It sounds like NTA is your best bet for this. For pretty graphs I would use the NTA Flow Navigator tab (on the left). You may already have tried this, sorry if this doesn't help. Try filter on the end points you want and you can even save them to a new view. You can also use Report writer to create a report, but it won't have the graphing that you are needing.
Thanks for the reply Zak. I was making some progress (although it's not exactly what I was looking for, but I'm trying to make it work) however I seem to have run into a major problem.
What I've been doing is defining application groups in NTA (under Manage applications and service ports).

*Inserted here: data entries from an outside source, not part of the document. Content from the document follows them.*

(** * Synthetic stealer-log generators: a shallow embedding

    The development follows [src/atomic/atomic-generator.py] (the Atomic
    generator, whose classes the Lumma, RedLine and StealC scripts repeat),
    the seed derivation of [src/vidar/vidar-generator.py] and functions of
    [src/lumma/lumma-generator.py].

    Conventions.
    - A Python [str] is a Rocq [string]: the sequence of its UTF-8 bytes
      (what [str.encode()] yields).  Concatenation, [join], [replace] and
      [startswith] commute with the encoding; [lower] and [strip] are
      modelled on ASCII.
    - A value loaded by [json.load] is a [pyval]; JSON numbers are integers
      (configurations with fractional numbers are outside the model).
    - Python's own libraries ([random], [datetime], the format
      mini-language) are the fields of the class [PyRuntime], each with the
      range law its documentation states; [hashlib.md5] is written out from
      RFC 1321 and checked on the RFC's test vectors.
    - A raised exception is the [Raise] outcome; state changed before the
      raise is kept, as in Python.

    Where the model is narrower than Python.
    - The text of an exception in a log record is the name of its class.
    - [getattr] knows the thirteen fields of the [Persona] dataclass.
    - The weights of [random.choices] are integers.
    - A path names the file or directory of that exact spelling, and only
      one kind of error, [OSError], comes from the file system.
    - [str.lower] and [str.strip] act on ASCII.
    - The roster is taken as [csv.DictReader] has read it, every row with a
      cell for each column; text printed to standard output is not
      recorded. *)

From Stdlib Require Import ZArith Ascii String List Lia Bool DecimalString.
From stdpp Require Import gmap strings list.
Import ListNotations.

#[local] Set Warnings "-register-all".

Local Open Scope string_scope.
Local Open Scope Z_scope.
Local Open Scope list_scope.

(** ** hashlib.md5 (RFC 1321) *)

Module MD5.

Definition mask32 (x : Z) : Z := Z.land x 4294967295.

Definition add32 (x y : Z) : Z := mask32 (x + y).

Definition not32 (x : Z) : Z := Z.lxor x 4294967295.

Definition rotl32 (x c : Z) : Z :=
  mask32 (Z.lor (Z.shiftl x c) (Z.shiftr x (32 - c))).

(** Per-round shift amounts. *)
Definition S_table : list Z :=
  [7; 12; 17; 22; 7; 12; 17; 22; 7; 12; 17; 22; 7; 12; 17; 22;
   5;  9; 14; 20; 5;  9; 14; 20; 5;  9; 14; 20; 5;  9; 14; 20;
   4; 11; 16; 23; 4; 11; 16; 23; 4; 11; 16; 23; 4; 11; 16; 23;
   6; 10; 15; 21; 6; 10; 15; 21; 6; 10; 15; 21; 6; 10; 15; 21].

(** [K_table[i] = floor(2^32 * |sin(i + 1)|)]. *)
Definition K_table : list Z :=
  [3614090360; 3905402710; 606105819; 3250441966; 4118548399; 1200080426;
   2821735955; 4249261313; 1770035416; 2336552879; 4294925233; 2304563134;
   1804603682; 4254626195; 2792965006; 1236535329; 4129170786; 3225465664;
   643717713; 3921069994; 3593408605; 38016083; 3634488961; 3889429448;
   568446438; 3275163606; 4107603335; 1163531501; 2850285829; 4243563512;
   1735328473; 2368359562; 4294588738; 2272392833; 1839030562; 4259657740;
   2763975236; 1272893353; 4139469664; 3200236656; 681279174; 3936430074;
   3572445317; 76029189; 3654602809; 3873151461; 530742520; 3299628645;
   4096336452; 1126891415; 2878612391; 4237533241; 1700485571; 2399980690;
   4293915773; 2240044497; 1873313359; 4264355552; 2734768916; 1309151649;
   4149444226; 3174756917; 718787259; 3951481745].

Definition bytes_of_string (s : string) : list Z :=
  map (fun c => Z.of_N (N_of_ascii c)) (list_ascii_of_string s).

(** Little-endian bytes of the low [8 * n] bits of [x]. *)
Fixpoint le_bytes (n : nat) (x : Z) : list Z :=
  match n with
  | O => []
  | S n' => Z.land x 255 :: le_bytes n' (Z.shiftr x 8)
  end.

Definition pad (msg : list Z) : list Z :=
  let len := Z.of_nat (List.length msg) in
  msg ++ [128] ++ repeat 0 (Z.to_nat ((55 - len) mod 64)) ++ le_bytes 8 (8 * len).

Definition word_le (b0 b1 b2 b3 : Z) : Z :=
  b0 + Z.shiftl b1 8 + Z.shiftl b2 16 + Z.shiftl b3 24.

Fixpoint words_of_bytes (bs : list Z) : list Z :=
  match bs with
  | b0 :: b1 :: b2 :: b3 :: rest => word_le b0 b1 b2 b3 :: words_of_bytes rest
  | _ => []
  end.

Record state := State { sa : Z; sb : Z; sc : Z; sd : Z }.

Definition init : state :=
  State 1732584193 4023233417 2562383102 271733878.

Definition step (M : list Z) (st : state) (i : nat) : state :=
  let '(State A B C D) := st in
  let iz := Z.of_nat i in
  let '(F, g) :=
    if iz <? 16 then (Z.lor (Z.land B C) (Z.land (not32 B) D), iz)
    else if iz <? 32 then
      (Z.lor (Z.land D B) (Z.land (not32 D) C), (5 * iz + 1) mod 16)
    else if iz <? 48 then (Z.lxor (Z.lxor B C) D, (3 * iz + 5) mod 16)
    else (Z.lxor C (Z.lor B (not32 D)), (7 * iz) mod 16) in
  let F' := mask32 (F + A + nth i K_table 0 + nth (Z.to_nat g) M 0) in
  State D (add32 B (rotl32 F' (nth i S_table 0))) B C.

Definition compress (st : state) (M : list Z) : state :=
  let '(State A B C D) := fold_left (step M) (seq 0 64) st in
  State (add32 (sa st) A) (add32 (sb st) B) (add32 (sc st) C)
    (add32 (sd st) D).

(** The words of the padded message, sixteen at a time. *)
Fixpoint blocks (fuel : nat) (ws : list Z) : list (list Z) :=
  match fuel, ws with
  | S fuel', _ :: _ => firstn 16 ws :: blocks fuel' (skipn 16 ws)
  | _, _ => []
  end.

Definition digest (msg : list Z) : list Z :=
  let ws := words_of_bytes (pad msg) in
  let st := fold_left compress (blocks (List.length ws) ws) init in
  le_bytes 4 (sa st) ++ le_bytes 4 (sb st) ++ le_bytes 4 (sc st)
    ++ le_bytes 4 (sd st).

Definition hex_digit (d : Z) : ascii :=
  ascii_of_N (Z.to_N (if d <? 10 then 48 + d else 87 + d)).

Fixpoint hex_of_bytes (bs : list Z) : string :=
  match bs with
  | [] => EmptyString
  | b :: rest =>
      String (hex_digit (Z.shiftr b 4))
        (String (hex_digit (Z.land b 15)) (hex_of_bytes rest))
  end.

(** [hashlib.md5(data).hexdigest()] *)
Definition hexdigest (data : string) : string :=
  hex_of_bytes (digest (bytes_of_string data)).

End MD5.

(** ** Built-in string and integer helpers *)

(** [s[:n]] for [n >= 0] *)
Fixpoint str_take (n : nat) (s : string) : string :=
  match n, s with
  | S n', String c rest => String c (str_take n' rest)
  | _, _ => EmptyString
  end.

Definition hex_value (c : ascii) : option Z :=
  let n := Z.of_N (N_of_ascii c) in
  if (48 <=? n) && (n <=? 57) then Some (n - 48)
  else if (97 <=? n) && (n <=? 102) then Some (n - 87)
  else if (65 <=? n) && (n <=? 70) then Some (n - 55)
  else None.

Fixpoint int_base16_acc (acc : Z) (s : string) : option Z :=
  match s with
  | EmptyString => Some acc
  | String c rest =>
      match hex_value c with
      | Some d => int_base16_acc (16 * acc + d) rest
      | None => None
      end
  end.

(** [int(s, 16)] on a non-empty string of hexadecimal digits; [None]
    stands for the [ValueError] of any other string. *)
Definition int_base16 (s : string) : option Z :=
  match s with
  | EmptyString => None
  | _ => int_base16_acc 0 s
  end.

(** ** Seed derivation *)

(** [BaseGenerator.get_persona_seed] of the Atomic generator (the Lumma,
    RedLine and StealC copies are identical):
    [int(hashlib.md5(f"{persona_id}_{suffix}".encode()).hexdigest()[:8], 16)] *)
Definition get_persona_seed (persona_id suffix : string) : Z :=
  let seed_string := persona_id +:+ "_" +:+ suffix in
  default 0 (int_base16 (str_take 8 (MD5.hexdigest seed_string))).

Module Vidar.

(** [VidarLogGenerator.get_persona_seed]:
    [int(hashlib.md5(f"{persona_id}{suffix}".encode()).hexdigest()[:8], 16)] *)
Definition get_persona_seed (persona_id suffix : string) : Z :=
  default 0 (int_base16 (str_take 8 (MD5.hexdigest (persona_id +:+ suffix)))).

End Vidar.

(** ** Values loaded by [json.load] *)

Inductive pyval :=
| PNone
| PBool (b : bool)
| PInt (z : Z)
| PStr (s : string)
| PList (l : list pyval)
| PDict (d : list (string * pyval)).

(** ** Exceptions, outcomes and the log *)

Inductive exn :=
| TypeError | ValueError | IndexError | KeyError | AttributeError
| OverflowError | OSError.

Inductive outcome (A : Type) :=
| Ok (a : A)
| Raise (e : exn).

Arguments Ok {A} a.
Arguments Raise {A} e.

Definition is_ok {A} (o : outcome A) : bool :=
  match o with Ok _ => true | Raise _ => false end.

Definition exn_name (e : exn) : string :=
  match e with
  | TypeError => "TypeError"
  | ValueError => "ValueError"
  | IndexError => "IndexError"
  | KeyError => "KeyError"
  | AttributeError => "AttributeError"
  | OverflowError => "OverflowError"
  | OSError => "OSError"
  end.

Inductive level := INFO | WARNING | ERROR.

(** A record handed to [logger]; the text of an exception is rendered by
    the name of its class. *)
Definition logrec : Type := level * string.

(** ** Computations: state, exceptions, log *)

Definition St (S A : Type) : Type := S -> outcome A * S * list logrec.

Definition ret {S A} (a : A) : St S A := fun s => (Ok a, s, []).

Definition bind {S A B} (m : St S A) (k : A -> St S B) : St S B :=
  fun s =>
    match m s with
    | (Ok a, s1, l1) => let '(r, s2, l2) := k a s1 in (r, s2, l1 ++ l2)
    | (Raise e, s1, l1) => (Raise e, s1, l1)
    end.

Definition raise {S A} (e : exn) : St S A := fun s => (Raise e, s, []).

(** [try: m  except Exception as e: h e] *)
Definition try_except {S A} (m : St S A) (h : exn -> St S A) : St S A :=
  fun s =>
    match m s with
    | (Ok a, s1, l1) => (Ok a, s1, l1)
    | (Raise e, s1, l1) => let '(r, s2, l2) := h e s1 in (r, s2, l1 ++ l2)
    end.

Definition lift_outcome {S A} (o : outcome A) : St S A :=
  fun s => (o, s, []).

Definition logger {S} (lvl : level) (msg : string) : St S unit :=
  fun s => (Ok tt, s, [(lvl, msg)]).

Definition get_state {S} : St S S := fun s => (Ok s, s, []).

Definition put_state {S} (s' : S) : St S unit := fun _ => (Ok tt, s', []).

Notation "'let*' x ':=' m 'in' k" := (bind m (fun x => k))
  (at level 10, x name, m at level 100, k at level 200, only parsing).

(** [for x in xs: acc = f acc x] *)
Fixpoint foldM {S A B} (f : B -> A -> St S B) (acc : B) (xs : list A)
  : St S B :=
  match xs with
  | [] => ret acc
  | x :: rest => let* acc' := f acc x in foldM f acc' rest
  end.

(** [[f(x) for x in xs]], and a [for] loop appending [f(x)] to a list *)
Fixpoint mapM {S A B} (f : A -> St S B) (xs : list A) : St S (list B) :=
  match xs with
  | [] => ret []
  | x :: rest => let* y := f x in let* ys := mapM f rest in ret (y :: ys)
  end.

(** [for _ in range(n): out.append(body)] *)
Fixpoint repeatM {S A} (n : nat) (body : St S A) : St S (list A) :=
  match n with
  | O => ret []
  | S n' => let* y := body in let* ys := repeatM n' body in ret (y :: ys)
  end.

(** ** Built-in operations on values *)

Definition string_of_Z (z : Z) : string :=
  DecimalString.NilZero.string_of_int (Z.to_int z).

(** The text of one line feed *)
Definition newline : string := String (ascii_of_N 10) "".

(** [sep.join(parts)] for a list of [str] *)
Fixpoint join (sep : string) (parts : list string) : string :=
  match parts with
  | [] => ""
  | [p] => p
  | p :: rest => p +:+ sep +:+ join sep rest
  end.

Fixpoint str_contains_char (c : ascii) (s : string) : bool :=
  match s with
  | EmptyString => false
  | String c' rest => if Ascii.eqb c c' then true else str_contains_char c rest
  end.

Definition hex2 (n : Z) : string :=
  String (MD5.hex_digit (Z.shiftr n 4))
    (String (MD5.hex_digit (Z.land n 15)) EmptyString).

Fixpoint repr_escape (q : ascii) (s : string) : string :=
  match s with
  | EmptyString => ""
  | String c rest =>
      let n := Z.of_N (N_of_ascii c) in
      (if Ascii.eqb c "\"%char then "\\"
       else if Ascii.eqb c q then String "\"%char (String q EmptyString)
       else if n =? 10 then "\n"
       else if n =? 13 then "\r"
       else if n =? 9 then "\t"
       else if (n <? 32) || (n =? 127) then "\x" +:+ hex2 n
       else String c EmptyString) +:+ repr_escape q rest
  end.
Lemma on_datagram_same cfg can_open sid now dgram (s1 s2 : gmap Z StreamState) :
  subscribe_all cfg = true →
  for_stream sid (now, dgram) = true →
  s1 !! sid = s2 !! sid →
  (on_datagram cfg can_open now dgram s1).1.1 !! sid
  = (on_datagram cfg can_open now dgram s2).1.1 !! sid.
Proof.
  intros Hall. unfold for_stream, on_datagram. cbn [snd].
  destruct (decode (recv dgram)) as [fr|]; [|done].
  intros <-%bool_decide_eq_true Heq. unfold on_frame.
  destruct (negb _); [done|].
  unfold stream_at. rewrite Heq, (single_to_stdout_all _ Hall). cbn [andb].
  destruct (open_sink _ _ _ _) as [st1 o1].
  destruct (ingest _ _ _ _ _ _ _) as [[st2 o2] fin].
  cbn [fst]. by rewrite !lookup_insert_eq.
Qed.

Lemma run_loop_datagram_all cfg can_open now dgram evs (s : gmap Z StreamState) :
  subscribe_all cfg = true →
  (run_loop cfg can_open (EvDatagram now dgram :: evs) s).1.1
  = (run_loop cfg can_open evs (on_datagram cfg can_open now dgram s).1.1).1.1.
Proof.
  intros Hall. cbn [run_loop].
  destruct (step cfg can_open s (EvDatagram now dgram)) as [[s1 o1] c] eqn:Hstep.
  destruct c.
  - cbn [step] in Hstep. rewrite Hstep. cbn [fst].
    by destruct (run_loop cfg can_open evs s1) as [[s2 o2] ex].
  - by apply accept_all_never_done in Hstep.
Qed.

Lemma demux_local cfg can_open sid ds : ∀ s1 s2 : gmap Z StreamState,
  subscribe_all cfg = true → s1 !! sid = s2 !! sid →
  (run_loop cfg can_open (deliveries ds) s1).1.1 !! sid
  = (run_loop cfg can_open (deliveries (List.filter (for_stream sid) ds)) s2).1.1 !! sid.
Proof.
  induction ds as [|[now dgram] ds IH]; intros s1 s2 Hall Heq; [done|].
  cbn [List.filter]. unfold deliveries at 1. cbn [fmap list_fmap fst snd].
  fold (deliveries ds). rewrite run_loop_datagram_all by done.
  destruct (for_stream sid (now, dgram)) eqn:Hfor.
  - unfold deliveries at 2. cbn [fmap list_fmap fst snd].
    fold (deliveries (List.filter (for_stream sid) ds)).
    rewrite run_loop_datagram_all by done.
    apply IH; [done|]. by apply on_datagram_same.
  - apply IH; [done|]. by rewrite on_datagram_other.
Qed.

(** X11.  Demultiplexing isolation.  A datagram changes the state of
    no stream but the one whose id it carries, in every mode; and with
    [-s all] the state of a stream (next expected sequence number,
    buffer, final marker, file and the bytes written to it) after any
    succession of datagrams is the state it has when the datagrams of
    the other streams, and those too short to decode, are left out. *)
Theorem demux_isolation cfg can_open sid :
  (∀ now dgram (s : gmap Z StreamState),
     for_stream sid (now, dgram) = false →
     (on_datagram cfg can_open now dgram s).1.1 !! sid = s !! sid)
  ∧ (subscribe_all cfg = true →
     ∀ ds (s : gmap Z StreamState),
       (run_loop cfg can_open (deliveries ds) s).1.1 !! sid
       = (run_loop cfg can_open
            (deliveries (List.filter (for_stream sid) ds)) s).1.1 !! sid).
Proof.
  split.
  - intros now dgram s. apply on_datagram_other.
  - intros Hall ds s. by apply demux_local.
Qed.

Lemma demux_isolation_witness :
  (run_loop LoopProofs.cfg_all any_path
     (deliveries [(0, Sender.header 7 1 0 ++ [x01]); (1, Sender.header 8 1 0 ++ [x08]);
                  (2, [x00]); (3, Sender.header 7 2 1 ++ [x02])]) ∅).1.1 !! 7
  = (run_loop LoopProofs.cfg_all any_path
       (deliveries (List.filter (for_stream 7)
          [(0, Sender.header 7 1 0 ++ [x01]); (1, Sender.header 8 1 0 ++ [x08]);
           (2, [x00]); (3, Sender.header 7 2 1 ++ [x02])])) ∅).1.1 !! 7.
Proof.
  apply (proj2 (demux_isolation LoopProofs.cfg_all any_path 7)). reflexivity.
Defined.

End DemuxProofs.

(** ** Completion of the only subscribed stream *)

Module CompletionProofs.

Import Receiver ReceiverInv ReceiverProofs Reassembly DedupProofs.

For instance I defined one of our sites by entering the IP ranges of all the VLANS as the source IP and the destination is any public IP (I defined all public IP addresses) and for the port, I used 1-65535 as a catch all. After entering 3 or 4 groups with "all ports", I can't add anymore. I don't receive an error, but Orion just won't create the group. As a less useful work around, I thought about defining 80 and 443 for these groups to catch most of the traffic - however this doesn't work at all. It seems like it's only looking for these ports as the source AND destination - and of course the source port is some random high number which isn't being tracked.
Does anyone have any suggestions? Perhaps I'm doing something wrong. Thanks.
We have developed a tool called the LANGuardian which can operate standalone or it can be integrated with Orion. You can see a standalone version of it in operation here.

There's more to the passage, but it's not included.